# PROBLEM DESCRIPTION
The following data has a line with "- intros q token' Hq <- Hh. exact (ended_turned_away" and a line with "by intros [= <-].". Write out exactly those lines and all the lines between them.

# MATERIAL SHOWN
Lemma one_change_ok s s' f extra : tokens_ok s -> one_change s s' f extra -> tokens_ok s'.
Proof.
  intros Ok Oc. pose proof (fun r' => one_change_row s s' f extra r' (ok_keyed s Ok) Oc) as Rows. split.
  - exact (oc_keyed _ _ _ _ Oc).
  - intros r' Hr'. destruct (Rows r' Hr') as [(r & Hr & ->)|En].
    + destruct (oc_old _ _ _ _ Oc r Hr) as [A Hrr].
      exact (token_row_later s s' r (f r) (oc_draws _ _ _ _ Oc) A Hrr (ok_rows s Ok r Hr)).
    + now destruct (oc_fresh _ _ _ _ Oc r' En).
  - intros r1 r2 H1 H2. destruct (Rows r1 H1) as [(r & Hr & ->)|E1], (Rows r2 H2) as [(q & Hq & ->)|E2].
    + destruct (oc_old _ _ _ _ Oc r Hr) as [A1 _], (oc_old _ _ _ _ Oc q Hq) as [A2 _].
      pose proof (aged_live _ _ A1) as L1. pose proof (aged_live _ _ A2) as L2.
      destruct A1 as [(I1 & U1 & F1 & _ & _ & S1) _], A2 as [(I2 & U2 & F2 & _ & _ & S2) _].
      intros Ef. destruct (ok_kin s Ok r q Hr Hq) as (? & ? & Kl); [congruence|].
      repeat split; [congruence|congruence|]. intros La Lb. rewrite I1, I2. auto.
    + apply kin_sym, (fresh_kin s s' f extra); auto. now apply (oc_fresh _ _ _ _ Oc).
    + apply (fresh_kin s s' f extra); auto. now apply (oc_fresh _ _ _ _ Oc).
    + intros _. assert (r1 = r2) as -> by congruence. auto.
  - intros r1 r2 H1 H2 Eh. destruct (Rows r1 H1) as [(r & Hr & ->)|E1], (Rows r2 H2) as [(q & Hq & ->)|E2].
    + destruct (oc_old _ _ _ _ Oc r Hr) as [[(I1 & _ & _ & T1 & _) _] _], (oc_old _ _ _ _ Oc q Hq) as [[(I2 & _ & _ & T2 & _) _] _].
      rewrite I1, I2. apply (ok_hash s Ok); auto. congruence.
    + destruct (oc_old _ _ _ _ Oc r Hr) as [[(_ & _ & _ & T1 & _) _] _].
      exfalso. apply (fresh_hash s s' f r2 r Ok); auto; [now apply (oc_fresh _ _ _ _ Oc)|congruence].
    + destruct (oc_old _ _ _ _ Oc q Hq) as [[(_ & _ & _ & T1 & _) _] _].
      exfalso. apply (fresh_hash s s' f r1 q Ok); auto; [now apply (oc_fresh _ _ _ _ Oc)|congruence].
    + congruence.
Qed.
#[export] Instance sample_laws : SessionRuntimeLaws.
Proof.
  split; cbn.
  - intros n m [= E]. now apply sticks_inj.
  - discriminate.
  - intros n m [= E]. now apply sticks_inj.
  - intros n m [= E]. now apply sticks_inj.
  - discriminate.
  - intros n u. discriminate.
  - reflexivity.
  - intros p. unfold sample_decode, sample_encode. rewrite unbits_bits, countable.decode_encode. now destruct p.
  - unfold dot_free. cbn. intuition discriminate.
  - intros p. apply bits_dot_free.
  - intros secret _. apply bits_dot_free.
Qed.

(** ** The properties *)

Section claims.
Context `{SessionRuntimeLaws}.

(** C25 (invariant): After any history of sign-ins, refreshes, logouts, revocations,
    prunes and account deletions (which take the user's refresh tokens along), two refresh tokens of one family belong to one
    user and carry one end of session, no family has two usable tokens, a replaced
    token is also revoked, no token outlives its session's end, and a token is
    found by its hash. *)
Theorem families_sound l now us :
  let s := history l (empty_store now us) in
  (forall r r', row_of s r -> row_of s r' -> rt_familyId r = rt_familyId r' ->
     rt_userId r = rt_userId r' /\ rt_sessionExpiresAt r = rt_sessionExpiresAt r' /\ (live r -> live r' -> r = r')) /\
  (forall r, row_of s r ->
     (replaced r = true -> revoked r = true) /\
     (forall e, rt_sessionExpiresAt r = Some (iso e) -> rt_expiresAt r <= e) /\
     findRefreshTokenByHash (rt_tokenHash r) s = Some r).
Proof.
  intros s. pose proof (reachable_ok l now us : tokens_ok s) as Ok. split.
  - intros r r' Hr Hr' Ef. destruct (ok_kin s Ok r r' Hr Hr' Ef) as (? & ? & Kl). split_and!; auto.
    intros L L'. specialize (Kl L L'). unfold row_of in Hr, Hr'. congruence.
  - intros r Hr. destruct (ok_rows s Ok r Hr) as (_ & _ & _ & Hrr & Hx). split; [exact Hrr|].
    split; [|now apply find_by_row]. intros e Ee. now rewrite Ee in Hx.
Qed.

(** Whoever presents the usable token of a family, before the token and
    the session end and while the account exists, gets a new access token and a new
    refresh token: the access token is accepted at once (unless the session ends
    within this very second), and the new refresh token is the family's only usable
    one and unexpired, so the next refresh succeeds too; the presented one is
    replaced. *)
Theorem refresh_available l now us token ua r name :
  let s := history l (empty_store now us) in
  honest (empty_store now us) l -> 0 <= now -> signingSecret <> "" ->
  row_of s r -> sha256 token = rt_tokenHash r -> live r ->
  clock s < rt_expiresAt r -> get (rt_userId r) (users s) = Some name ->
  exists s' access token' r' spent_r,
    token_refresh token ua s = Some (s', rr_ok access token') /\
    row_of s' r' /\ sha256 token' = rt_tokenHash r' /\ live r' /\ clock s' < rt_expiresAt r' /\
    rt_familyId r' = rt_familyId r /\ rt_userId r' = rt_userId r /\ rt_sessionExpiresAt r' = rt_sessionExpiresAt r /\
    (forall q, row_of s' q -> rt_familyId q = rt_familyId r -> live q -> q = r') /\
    row_of s' spent_r /\ rt_id spent_r = rt_id r /\ replaced spent_r = true /\
    at_sub (sj_payload access) = rt_userId r /\
    ((forall e, rt_sessionExpiresAt r = Some (iso e) -> seconds (clock s) < seconds e) ->
     authMiddleware (Some (sj_token access)) s' = signed_in (sj_payload access)).
Proof.
  intros s Hon Hnow Hsec Hr Hh L He Hname. pose proof (reachable_ok l now us : tokens_ok s) as Ok.
  destruct (honest_history_ok l _ (empty_ok now us) (empty_denials now us) Hon) as [Dn _]. fold s in Dn.
  assert (0 <= clock s) as Hc.
  { destruct (history_good l _ (empty_ok now us)) as [_ Ev]. pose proof (ev_clock _ _ Ev). cbn in *. unfold s. lia. }
  destruct (ok_rows s Ok r Hr) as (_ & _ & _ & _ & Hx).
  assert (Hse : sessionHasEnded r (clock s) = false).
  { unfold sessionHasEnded. destruct (rt_sessionExpiresAt r) as [[e|]|]; [|destruct Hx|reflexivity]. apply Z.leb_gt. lia. }
  pose proof (rotate_live token ua s r Ok Hr (eq_sym Hh) L Hse He) as Rot.
  pose proof (rotated_good r ua s Ok Hr L) as [Ok' _].
  destruct (rotated_rows r ua s Ok Hr L) as (Hn & Hsp & Spent).
  set (e := match rt_sessionExpiresAt r with Some (iso e) => Some (seconds e) | _ => None end).
  exists (drawn 1 (rotated_store r ua s)),
    (snd (signJwtWithMeta (rt_userId r) name access_ttl e (rotated_store r ua s))), (randomToken (draws s)),
    (heir r ua s), (spent (clock s) (rt_id (heir r ua s)) r).
  assert (Lh : live (heir r ua s)) by (now split).
  split_and!; try reflexivity; try assumption.
  - unfold token_refresh. rewrite Rot. cbn [users rotated_store set_refreshTokens drawn]. rewrite Hname. subst e.
    destruct (rt_sessionExpiresAt r) as [[x|]|]; [|destruct Hx|]; reflexivity.
  - exact (heir_unexpired r ua s Hx He).
  - cbn. destruct (rt_sessionExpiresAt r) as [[x|]|]; [|destruct Hx|]; reflexivity.
  - intros q Hq Ef Lq.
    destruct (ok_kin _ Ok' q (heir r ua s) Hq Hn Ef) as (_ & _ & Kl). specialize (Kl Lq Lh).
    unfold row_of in Hq, Hn. cbn [refreshTokens drawn] in Hq. congruence.
  - intros Hend. pose proof (minted_accepted (rt_userId r) name e (rotated_store r ua s)) as M.
    destruct (signJwtWithMeta _ name access_ttl e _) as [s' j] eqn:Ej. injection Ej as <- <-. apply M; auto.
    + apply (denials_step_ok s); [|exact Dn]. split; [cbn; lia|]. split; [cbn; lia|now left].
    + intros x Ex. subst e. destruct (rt_sessionExpiresAt r) as [[y|]|]; [|destruct Hx|discriminate].
      injection Ex as <-. now apply Hend.
Qed.

Lemma ends_for_good l s1 s2 u F (P : Prop) : P -> tokens_ok s1 -> evolves s1 s2 -> tokens_ok s2 -> ended F s2 -> cut_off u (clock s1) s2 ->
  denials_ok s2 -> honest s2 l ->
  let s3 := history l s2 in
  P /\
  (forall q, row_of s3 q -> rt_familyId q = F -> live q -> False) /\
  (forall q token', row_of s3 q -> rt_familyId q = F -> sha256 token' = rt_tokenHash q -> turned_away token' s3) /\
  (forall q token', row_of s1 q -> rt_familyId q = F -> sha256 token' = rt_tokenHash q -> never_refreshes token' s3) /\
  (forall access p, verifyJwt access (clock s3) = Some p -> at_sub p = u ->
     at_iat p < seconds (clock s1) -> at_exp p <= at_iat p + access_ttl ->
     authMiddleware (Some access) s3 = session_revoked).
Proof.
  intros HP Ok1 Ev1 Ok End Cut Dn Hon s3. destruct (history_good l s2 Ok) as [Ok3 Ev]. fold s3 in Ok3, Ev.
  pose proof (ended_stays F s2 s3 Ok Ev End) as End3.
  destruct (honest_history_ok l s2 Ok Dn Hon) as [_ Hcut]. split_and!; [exact HP|..].
  - intros q Hq Ef [_ L]. destruct End3 as [_ Hend]. rewrite (Hend q Hq Ef) in L. discriminate.
  - intros q token' Hq <- Hh. exact (ended_turned_away s3 q token' Ok3 Hq End3 Hh).
  - intros q token' Hq <- Hh. exact (ended_refused s1 s3 q token' Ok1 Ok3 (evolves_trans _ _ _ Ok1 Ok Ev1 Ev) End3 Hq Hh).
  - intros access p V Hs. exact (cut_off_refused u (clock s1) s3 access p (Hcut u _ Cut) V Hs).
Qed.
Lemma hex_value_some c n : hex_value c = Some n -> 0 <= n < 16 /\ c = hex_char n.
Proof.
  intros [H1 H2]%index_of_some. split; [by simpl in H1|]. unfold hex_char. rewrite Z.sub_0_r in H2. rewrite <-H2 at 1.
  apply nth_indep. simpl in *. lia.
Qed.

Lemma hex_pairs_iff l b : hex_pairs l = Some b <-> l = flat_map hex_byte b.
Proof.
  split.
  - assert (H : forall n l b, (length l <= n)%nat -> hex_pairs l = Some b -> l = flat_map hex_byte b); [|by apply (H (length l))].
    clear. induction n as [|n IH]; intros l b Hl.
    + destruct l; [|simpl in Hl; lia]. by intros [= <-].
    + destruct l as [|x [|y l]]; [by intros [= <-]|done|]. cbn [hex_pairs].
      destruct (hex_value x) as [v|] eqn:Ex; [|done]. destruct (hex_value y) as [w|] eqn:Ey; [|done].
      destruct (hex_pairs l) as [m|] eqn:Em; [|done]. intros [= <-].
      apply hex_value_some in Ex as [Hv ->], Ey as [Hw ->]. cbn [flat_map]. unfold hex_byte at 1.
      rewrite b2z_z2b by lia. replace ((16 * v + w) / 16) with v by (Z.to_euclidean_division_equations; lia).
      replace ((16 * v + w) mod 16) with w by (Z.to_euclidean_division_equations; lia).
      cbn [app]. f_equal. f_equal. apply IH; [simpl in Hl; lia|done].
  - intros ->. induction b as [|x b IH]; [done|]. cbn [flat_map]. unfold hex_byte at 1. cbn [app hex_pairs].
    pose proof (b2z_range x). rewrite !hex_value_char by (Z.to_euclidean_division_equations; lia). rewrite IH.
    do 2 f_equal. apply z2b_of. Z.to_euclidean_division_equations. lia.
Qed.

Lemma hex_length b : String.length (toHex b) = (length b * 2)%nat.
Proof. unfold toHex. rewrite <-length_chars, chars_of_chars. induction b as [|x b IH]; [done|]. simpl in *. lia. Qed.

Lemma fromHex_iff s n b : fromHex s n = Some b <-> s = toHex b /\ length b = n.
Proof.
  unfold fromHex. case_bool_decide as Hs.
  - rewrite hex_pairs_iff. split.
    + intros E. assert (s = toHex b) as -> by (unfold toHex; by rewrite <-E, of_chars_chars).
      split; [done|]. rewrite hex_length in Hs. lia.
    + intros [-> _]. unfold toHex. by rewrite chars_of_chars.
  - split; [done|]. intros [-> Hn]. rewrite hex_length in Hs. lia.
Qed.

# WRITTEN RESPONSE
  - intros q token' Hq <- Hh. exact (ended_turned_away s3 q token' Ok3 Hq End3 Hh).
  - intros q token' Hq <- Hh. exact (ended_refused s1 s3 q token' Ok1 Ok3 (evolves_trans _ _ _ Ok1 Ok Ev1 Ev) End3 Hq Hh).
  - intros access p V Hs. exact (cut_off_refused u (clock s1) s3 access p (Hcut u _ Cut) V Hs).
Qed.
Lemma hex_value_some c n : hex_value c = Some n -> 0 <= n < 16 /\ c = hex_char n.
Proof.
  intros [H1 H2]%index_of_some. split; [by simpl in H1|]. unfold hex_char. rewrite Z.sub_0_r in H2. rewrite <-H2 at 1.
  apply nth_indep. simpl in *. lia.
Qed.

Lemma hex_pairs_iff l b : hex_pairs l = Some b <-> l = flat_map hex_byte b.
Proof.
  split.
  - assert (H : forall n l b, (length l <= n)%nat -> hex_pairs l = Some b -> l = flat_map hex_byte b); [|by apply (H (length l))].
    clear. induction n as [|n IH]; intros l b Hl.
    + destruct l; [|simpl in Hl; lia]. by intros [= <-].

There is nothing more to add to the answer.